Something burns down my nostrils, and I feel a lump in my throat. I can’t talk about dance, just in case that teacher was right when she said I will probably never reach my full potential now.

It hurts me because dance was all I could bring to America.

That, and one small suitcase to pack my favorite things, was all I was allowed because of the tiny apartment that we didn’t even stay in.

“Do you need me to do anything else?”

“No. You’re good. And I hope you’re good here.”

Just another nod, no words, and it has him sighing.

“Get some rest. The movers will have us up early, no doubt.”

I’m happy to get away.

“Ambrose.”

I twist to him, between this room and another.

“For now, please try to settle. It’s a great big creepy house, and you love that kinda thing.”

Without a real choice, I nod again, and I start to feel a headache building.

“And to really get you in the feel of it, how about you and I have a horror movie night this weekend?”

My lips pull up, and I can’t fight the smile because Dad rarely makes time for anything I like these days, and despite everything, I miss him. “Definitely, Dad.”

“Seventies or eighties?”

“I want that nineties shit.” I laugh, pushing my luck with the swear word.

Dad laughs, then makes a joke about scolding me for swearing, telling me to get to bed before he ‘ Whoops my ass.’

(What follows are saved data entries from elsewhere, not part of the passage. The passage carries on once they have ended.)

(** * automated-email-esi: the e-mail triage pipeline, embedded and verified

    A shallow embedding of the Python services
    [gemini_service], [ebay_service], [gmail_service], [telegram_service]
    and of the dispatcher [processing_service.process_pubsub_message].

    - A Python [str] is its sequence of code points ([list N]).
    - A value produced by [json.loads] or by a JSON API is a [json]; Python's
      [None] is [JNull].  Non-integer numbers are not represented.
    - Every external call (Gemini, eBay, Gmail, Telegram, [time.sleep]) is
      answered by an oracle of the environment that sees the whole history of
      earlier calls, and is appended, with its answer, to the trace.
    - A Python exception is the [Raise] case of [result]; side effects made
      before the exception stay in the state. *)

From Stdlib Require Import ZArith NArith Ascii String Lia.
From stdpp Require Import gmap strings list fin_maps.

Set Warnings "-register-all".
#[local] Open Scope Z_scope.

(** ** Python strings *)

Abbreviation str := (list N).

(** An ASCII literal of the source, as code points. *)
Definition py (s : string) : str :=
  map (fun a => N_of_ascii a) (list_ascii_of_string s).

Definition str_eqb (a b : str) : bool := bool_decide (a = b).

(** The code points for which [str.isspace] holds. *)
Definition whitespace : list N :=
  [9; 10; 11; 12; 13; 28; 29; 30; 31; 32; 133; 160; 5760;
   8192; 8193; 8194; 8195; 8196; 8197; 8198; 8199; 8200; 8201; 8202;
   8232; 8233; 8239; 8287; 12288]%N.

Definition is_space (c : N) : bool := existsb (N.eqb c) whitespace.

Fixpoint lstrip_with (f : N -> bool) (s : str) : str :=
  match s with
  | [] => []
  | c :: s' => if f c then lstrip_with f s' else s
  end.

Definition rstrip_with (f : N -> bool) (s : str) : str :=
  rev (lstrip_with f (rev s)).

(** [s.strip()] *)
Definition strip (s : str) : str := rstrip_with is_space (lstrip_with is_space s).

(** [s.strip(c)] for a single character [c] *)
Definition strip_char (c : N) (s : str) : str :=
  rstrip_with (N.eqb c) (lstrip_with (N.eqb c) s).

(** [s.startswith(p)] *)
Fixpoint startswith (p s : str) : bool :=
  match p, s with
  | [], _ => true
  | a :: p', b :: s' => N.eqb a b && startswith p' s'
  | _ :: _, [] => false
  end.

(** [s.endswith(p)] *)
Definition endswith (p s : str) : bool := startswith (rev p) (rev s).

(** [p in s] for two strings *)
Fixpoint is_substring (p s : str) : bool :=
  startswith p s ||
  match s with
  | [] => false
  | _ :: s' => is_substring p s'
  end.

(** [s.find(c)] for a character that occurs in [s] *)
Fixpoint find_char (c : N) (s : str) : nat :=
  match s with
  | [] => 0%nat
  | a :: s' => if N.eqb a c then 0%nat else S (find_char c s')
  end.

(** [s.split(c)[-1]]: what follows the last occurrence of [c] *)
Fixpoint after_last (c : N) (s : str) : str :=
  match s with
  | [] => []
  | a :: s' =>
      if existsb (N.eqb c) s' then after_last c s'
      else if N.eqb a c then s' else s
  end.

(** [s[i:j]] for [0 <= i] and [0 <= j] *)
Definition slice (i j : nat) (s : str) : str := take (j - i) (drop i s).

(** ** Exceptions and results *)

Inductive exn : Type :=
| RequestException      (* requests.exceptions.RequestException and subclasses *)
| HttpError             (* googleapiclient.errors.HttpError *)
| TelegramError         (* telegram.error.TelegramError *)
| RuntimeError
| JSONDecodeError       (* json.JSONDecodeError *)
| TypeError
| AttributeError
| KeyError
| ValueError
| OtherException.

Definition is_RequestException (e : exn) : bool :=
  match e with RequestException => true | _ => false end.
Definition is_HttpError (e : exn) : bool :=
  match e with HttpError => true | _ => false end.
Definition is_RuntimeError (e : exn) : bool :=
  match e with RuntimeError => true | _ => false end.

Inductive result (A : Type) : Type :=
| Ok (a : A)
| Raise (e : exn).
Arguments Ok {A} a.
Arguments Raise {A} e.

Definition rbind {A B} (r : result A) (k : A -> result B) : result B :=
  match r with
  | Ok a => k a
  | Raise e => Raise e
  end.

Declare Scope py_scope.
Delimit Scope py_scope with py_scope.
#[local] Open Scope py_scope.

Notation "x <~ c1 ;; c2" := (rbind c1 (fun x => c2))
  (at level 100, c1 at next level, right associativity) : py_scope.

(** ** JSON values, as Python objects *)

Inductive json : Type :=
| JNull
| JBool (b : bool)
| JNum (z : Z)
| JStr (s : str)
| JArr (l : list json)
| JObj (d : gmap str json).

(** Python truthiness *)
Definition truthy (v : json) : bool :=
  match v with
  | JNull => false
  | JBool b => b
  | JNum z => negb (z =? 0)
  | JStr s => negb (Nat.eqb (length s) 0)
  | JArr l => negb (Nat.eqb (length l) 0)
  | JObj d => negb (Nat.eqb (size d) 0)
  end.

Definition is_str (k : str) (v : json) : bool :=
  match v with
  | JStr s => str_eqb s k
  | _ => false
  end.

(** [k in v] for a string [k] *)
Definition py_in (k : str) (v : json) : result bool :=
  match v with
  | JObj d => Ok (bool_decide (is_Some (d !! k)))
  | JArr l => Ok (existsb (is_str k) l)
  | JStr s => Ok (is_substring k s)
  | _ => Raise TypeError
  end.

(** [v.get(k, dflt)]: only a dict has [get] *)
Definition py_get (v : json) (k : str) (dflt : json) : result json :=
  match v with
  | JObj d => Ok (default dflt (d !! k))
  | _ => Raise AttributeError
  end.

(** [v[k] = x] for a string [k] *)
Definition py_setitem (v : json) (k : str) (x : json) : result json :=
  match v with
  | JObj d => Ok (JObj (<[k := x]> d))
  | _ => Raise TypeError
  end.

(** [v[k]] for a string [k] *)
Definition py_getitem (v : json) (k : str) : result json :=
  match v with
  | JObj d => match d !! k with Some x => Ok x | None => Raise KeyError end
  | _ => Raise TypeError
  end.

(** [v[0]] *)
Definition py_first (v : json) : result json :=
  match v with
  | JArr (x :: _) => Ok x
  | JArr [] => Raise OtherException (* IndexError *)
  | JStr (c :: _) => Ok (JStr [c])
  | JStr [] => Raise OtherException (* IndexError *)
  | JObj _ => Raise KeyError
  | _ => Raise TypeError
  end.

(** [len(v)] is defined for strings, lists and dicts only *)
Definition py_has_len (v : json) : bool :=
  match v with
  | JStr _ | JArr _ | JObj _ => true
  | _ => false
  end.

(** [for x in v]: the elements the loop visits *)
Definition py_iter (v : json) : result (list json) :=
  match v with
  | JArr l => Ok l
  | JStr s => Ok (map (fun c => JStr [c]) s)
  | JObj d => Ok (map (fun kv => JStr kv.1) (map_to_list d))
  | _ => Raise TypeError
  end.

(** [t + v] for a number [t]: [bool] is a subclass of [int] *)
Definition py_add_num (t : Z) (v : json) : result Z :=
  match v with
  | JNum z => Ok (t + z)
  | JBool b => Ok (t + (if b then 1 else 0))
  | _ => Raise TypeError
  end.

(** An optional string of an e-mail record, as the Python object it is. *)
Definition opt_json (o : option str) : json :=
  match o with
  | Some s => JStr s
  | None => JNull
  end.

Definition opt_truthy (o : option str) : bool :=
  match o with
  | Some (_ :: _) => true
  | _ => false
  end.

(** ** Data of the services *)

(** The dict built by [get_email_details]: all six keys are always present,
    a header that was not found is [None]. *)
Record email_data : Type := {
  message_id : json;
  thread_id : option str;
  sender : option str;
  subject : option str;
  body : str;
  message_id_header : option str
}.

(** The dict built by [search_ebay_items] for one item summary. *)
Record item : Type := {
  title : json;
  itemId : json;
  itemWebUrl : json;
  price : json;
  currency : json;
  condition : json
}.

(** What the code reads of a Gemini response: [response.parts] and
    [response.text], two accessors that can raise -- [response.parts] raises
    [ValueError] when the response carries no candidate, which is how the
    library answers a prompt that was blocked -- and
    [response.prompt_feedback.block_reason] ([None] when there is no
    feedback; the reason is an enum whose zero is falsy). *)
Record response : Type := {
  response_parts : result (list str);
  text : result str;
  prompt_feedback : option Z
}.

(** The parts of a response whose parts can be read; none otherwise. *)
Definition parts (r : response) : list str :=
  match response_parts r with
  | Ok ps => ps
  | Raise _ => []
  end.

(** The prompts of [gemini_service].  The fixed text of each f-string
    template is the constructor; the arguments are the values spliced into
    it, already sliced as the template slices them. *)
Inductive prompt : Type :=
| ClassifyPrompt (email_subject : option str) (email_body_2000 : str)
| EvaluatePrompt (original_body_1500 : str) (relevant_knowledge : list item)
| ResponsePrompt (original_subject : option str) (original_body_1500 : str)
    (relevant_knowledge : list item)
| SearchParamsPrompt (email_body_2000 : str).

(** The text sent by [forward_to_support], by the values spliced into it. *)
Record telegram_text : Type := {
  tg_sender : str;
  tg_subject : json;
  tg_message_id : json;
  tg_body_preview : str;
  tg_sender_email : str;
  tg_thread_id : json
}.

(** What [requests.get] or [requests.post] does: raise, or answer with a
    status code and a body ([None] when the body is not JSON). *)
Inductive http_reply : Type :=
| HttpFails (e : exn)
| HttpReply (status : Z) (payload : option json).

(** ** External calls and the environment *)

Inductive event : Type :=
| EvGenerate (model : str) (p : prompt) (r : result response)
| EvSleep (seconds : Z)
| EvTokenPost (url client_id client_secret : str) (r : http_reply)
| EvSearchGet (url : str) (token params : json) (r : http_reply)
| EvGmailList (q : str) (r : result json)
| EvGmailGet (id : json) (r : result json)
| EvGmailSend (raw : str) (threadId : json) (r : result json)
| EvGmailModify (id : json) (r : result unit)
| EvTelegramSend (chat_id : str) (t : telegram_text) (r : result unit).

(** The calls that leave the process; [time.sleep] does not. *)
Definition is_network_call (ev : event) : bool :=
  match ev with
  | EvSleep _ => false
  | _ => true
  end.

(** The outside world: each oracle sees the history of earlier calls. *)
Record World : Type := {
  generate_content : list event -> str -> prompt -> result response;
  time_time : list event -> Z;
  requests_post : list event -> str -> str -> str -> http_reply;
  requests_get : list event -> str -> json -> json -> http_reply;
  messages_list : list event -> str -> result json;
  messages_get : list event -> json -> result json;
  messages_send : list event -> str -> json -> result json;
  messages_modify : list event -> json -> result unit;
  bot_send_message : list event -> str -> telegram_text -> result unit;
  get_event_loop : list event -> result unit;
  asyncio_run : list event -> result unit
}.

(** [config.py], and the two module-level models of [gemini_service]
    ([None] when their initialisation failed). *)
Record Config : Type := {
  GMAIL_USER_ID : str;
  GMAIL_WATCH_LABEL_ID : option str;
  TELEGRAM_BOT_TOKEN : option str;
  TELEGRAM_CHAT_ID : option str;
  EBAY_OAUTH_CLIENT_ID : option str;
  EBAY_OAUTH_CLIENT_SECRET : option str;
  EBAY_ENVIRONMENT : str;
  classification_model : option str;
  generation_model : option str
}.

(** Functions of the interpreter and of third-party libraries, whose code
    is not in the repository; and [extract_email_data], the one part of the
    repository that is left abstract: it is the walk of [get_email_details]
    over the headers and MIME parts of the fetched message (base64 decoding
    included), which ends in the [email_data] record or in an exception. *)
Record PyLib : Type := {
  (* str.upper(), one code point at a time *)
  upper_char : N -> str;
  (* json.loads *)
  json_loads : str -> result json;
  (* EmailMessage(): set_content, the four headers, as_bytes, base64url *)
  encode_reply : str -> str -> str -> str -> result str;
  (* get_email_details, from the fetched message to the record *)
  extract_email_data : json -> json -> result email_data;
  (* telegram.Bot(token=...) *)
  telegram_Bot : str -> result unit
}.

Record Env : Type := {
  cfg : Config;
  lib : PyLib;
  world : World
}.

(** [s.upper()] *)
Definition upper (L : PyLib) (s : str) : str := flat_map (upper_char L) s.

(** ** Program state and the monad of the services *)

(** The trace, the two globals of [ebay_service], and the heap of the dict
    objects that are passed by reference. *)
Record state : Type := {
  trace : list event;
  oauth_token : json;
  token_expiry_time : Z;
  heap : gmap nat json
}.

With another struggle, I creep up the stairs on my crutch, admiring the gargoyles because they are so much more enchanting at this hour. I like them now.

At the top, I hear a whimper and then a little voice breaking out between sobs—something about the pizza and how it’s made her feel ill.

Mom steps out of the bathroom—the biggest of many on this floor. She slumps back against the door, leaving Dollie crying on the other side.

Feeling my eyes on her, questioning her, she glances over. “I guess pizza wasn’t such a good idea.”

Hopefully, that means we won’t have it again. “No. Is Dollie okay?”

“She’ll be fine. Get some rest, honey.” Mom disappears back into the bathroom, and I listen for a moment, stepping closer, as she hushes Dollie’s cries, bribing her with yet another Barbie doll that she’ll buy for her because, sure, she needs another one to add to the endless collection that she doesn’t play with and just stares at.

I head to my room, yawning and missing whatever Dollie says next… but I wonder what it was until I fall asleep on the uncomfortable lilo.